Poland recorded the EU’s largest annual and quarterly GDP growth in the second quarter of 2024, new Eurostat figures show.

In annual terms, Poland’s economy grew 4%, ahead of Cyprus (3.7%) and Spain (2.9%). Five countries saw their economies shrink: Estonia (-1.7%), Ireland (-1.4%), Finland (-0.7%), Latvia (-0.4%) and the EU’s largest economy, Germany (-0.1%). The EU’s economy as a whole grew by 0.8%

On a quarterly basis, Poland’s GDP rose by 1.5%, compared to 0.3% for the EU as a whole, show the Eurostat figures published today, which are based on seasonally adjusted data and cover 22 of the bloc’s 27 member states.

Meanwhile, Poland’s own state statistical office, GUS, reported that in unadjusted terms Poland’s GDP grew by an annual 3.2% in the second quarter, well above the 2.7% expected by analysts and the 2% recorded in the first quarter. The news was welcomed by Prime Minister Donald Tusk.

“Everyone surprised by the growth of the Polish economy in the second quarter of this year,” he wrote on X. “We are better than all the big EU countries, and we beat the Germans by a long shot.”

Germany is Poland’s largest trading partner, responsible for 27.9% of Polish exports and 19.8% of imports in 2023, notes news service WPN, citing calculations by the Polish Economic Institute (PIE).

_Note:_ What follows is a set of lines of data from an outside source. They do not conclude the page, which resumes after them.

(** The scalars are an ordered field with exact square roots, as far as
    the orthogonalizer needs it. *)
Record exact_arithmetic : Prop := {
  ex_ring : ring_theory zero one add mul sub (fun a => sub zero a) (@eq F);
  ex_div : forall a b, div a b = mul a (div one b);
  ex_inv : forall a, a <> zero -> mul (div one a) a = one;
  ex_sqrt : forall a, leb zero a = true -> mul (sqrt a) (sqrt a) = a;
  ex_sqrt_one : sqrt one = one;
  ex_square : forall a, leb zero (mul a a) = true;
  ex_sum : forall a b, leb zero a = true -> leb zero b = true ->
                       leb zero (add a b) = true;
  ex_zero : leb zero zero = true;
  ex_sum_zero : forall a b, leb zero a = true -> leb zero b = true ->
                            add a b = zero -> a = zero /\ b = zero;
  ex_square_zero : forall a, mul a a = zero -> a = zero;
  ex_threshold : ltb c1em7 zero = false
}.

(** [A] maps the vectors of dimension [n] to vectors of dimension [n] and
    commutes, exactly, with their scalings and sums: a linear operator in
    exact arithmetic. *)
Definition linear_on (n : nat) (A : vec -> vec) : Prop :=
  (forall x, length x = n -> length (A x) = n) /\
  (forall x c, length x = n -> A (vmul_r x c) = vmul_r (A x) c) /\
  (forall x c, length x = n -> A (vmul_l c x) = vmul_l c (A x)) /\
  (forall x y, length x = n -> length y = n ->
               A (zipw add x y) = zipw add (A x) (A y)).

(** *** The default selector [pickeig] (lines 253-255) *)

(** [numpy.where(cond)[0]]: the positions at which [cond] holds. *)
Fixpoint where_from {A} (p : A -> bool) (l : list A) (i : nat) : list nat :=
  match l with
  | [] => []
  | a :: l' => if p a then i :: where_from p l' (S i) else where_from p l' (S i)
  end.

(** [keys.argsort()]: the positions of [keys] in ascending order of key,
    by insertion from the right (equal keys keep their order). *)
Fixpoint insert_key (k : F * nat) (l : list (F * nat)) : list (F * nat) :=
  match l with
  | [] => [k]
  | h :: t => if leb (fst k) (fst h) then k :: h :: t else h :: insert_key k t
  end.

Definition sort_keys (l : list (F * nat)) : list (F * nat) :=
  fold_right insert_key [] l.

Definition argsort (keys : list F) : list nat :=
  map snd (sort_keys (combine keys (seq 0 (length keys)))).

Definition czero : complex := (zero, zero).

Definition pickeig (w : list complex) (v : list (list complex)) (nroots : nat)
  : list nat :=
  let realidx := where_from (fun z => eqb (im z) zero) w 0 in
  let keys := map (fun i => re (nth i w czero)) realidx in
  map (fun j => nth j realidx 0) (firstn nroots (argsort keys)).

(** [l] is in ascending order of [<=]; every item is below all the later
    ones. *)
Definition ascending (l : list F) : Prop :=
  StronglySorted (fun a b => leb a b = true) l.

(** The default of [eig]'s keyword argument [pick]. *)
Definition pick_default (w : list complex) (v : list (list complex))
           (nroots : nat) : result (list nat) :=
  Ok (pickeig w v nroots).

(** *** Steps shared verbatim by the two solvers *)

(** [numpy.argmax(a)]: the first position of the maximum; a NaN wins and
    stops the scan.  Empty input raises [ValueError]. *)
Fixpoint argmax_from (l : list F) (i : nat) (best : F) (ibest : nat) : nat :=
  match l with
  | [] => ibest
  | a :: l' =>
      if leb a best then argmax_from l' (S i) best ibest
      else if eqb a a then argmax_from l' (S i) a i
      else i
  end.

Definition argmax (l : list F) : result nat :=
  match l with
  | [] => Raise ValueError
  | a :: l' => Ok (if eqb a a then argmax_from l' 1 a 0 else 0)
  end.

(** The builtin [max] of a list: the first maximal item under [>]. *)
Definition pymax (l : list F) : result F :=
  match l with
  | [] => Raise ValueError
  | a :: l' => Ok (fold_left (fun m b => if ltb m b then b else m) l' a)
  end.

(** [ide = numpy.argmax(abs(de)); abs(de[ide]) < tol] (lines 191-192). *)
Definition de_converged (tol : F) (de : vec) : result bool :=
  let ade := map absv de in
  ide <- argmax ade ;;
  d <- getitem de ide ;;
  Ok (ltb (absv d) tol).

(** Lines 213-219: precondition the residuals above [toloose], normalize
    them, drop the others.  The array that [precond] returns is taken to
    be a new one, as that of the module's own test is: [xt[k] *= ...] and
    [xi -= ...] (lines 216 and 223) update it in place, so a preconditioner
    that hands back one of its arguments has that argument, [x0[k]]
    included, overwritten; vectors are values here and that sharing is not
    followed. *)
Definition precondition (precond : vec -> F -> vec -> result vec)
           (toloose : F) (e : vec) (x0 xt : list vec) (dx_norm : vec)
  : result (list vec) :=
  foldM (fun acc k =>
           nk <- getitem dx_norm k ;;
           if ltb toloose nk then
             rk <- getitem xt k ;;
             e0 <- getitem e 0 ;;
             xk <- getitem x0 k ;;
             p <- precond rk e0 xk ;;
             Ok (acc ++ [vmul_r p (div one (norm p))])
           else Ok acc)
        (seq 0 (length e)) [].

Analysts from PKO Bank, however, were more cautious, noting that “quarterly data for Poland is highly volatile and frequently revised, making it not fully comparable with data for other EU countries and [meaning it] should be approached with caution.”

“This does not change the fact that the scale of the post-pandemic recovery in Poland is one of the highest in the entire EU,” they added.

According to the bank’s calculations, from the final quarter of 2019 – before the start of the pandemic – to the second quarter of 2024, Poland recorded the EU’s fourth highest GDP growth, of 12.5%. Only Malta (18.8%), Croatia (17.4%) and Cyprus (15.6%) grew by more.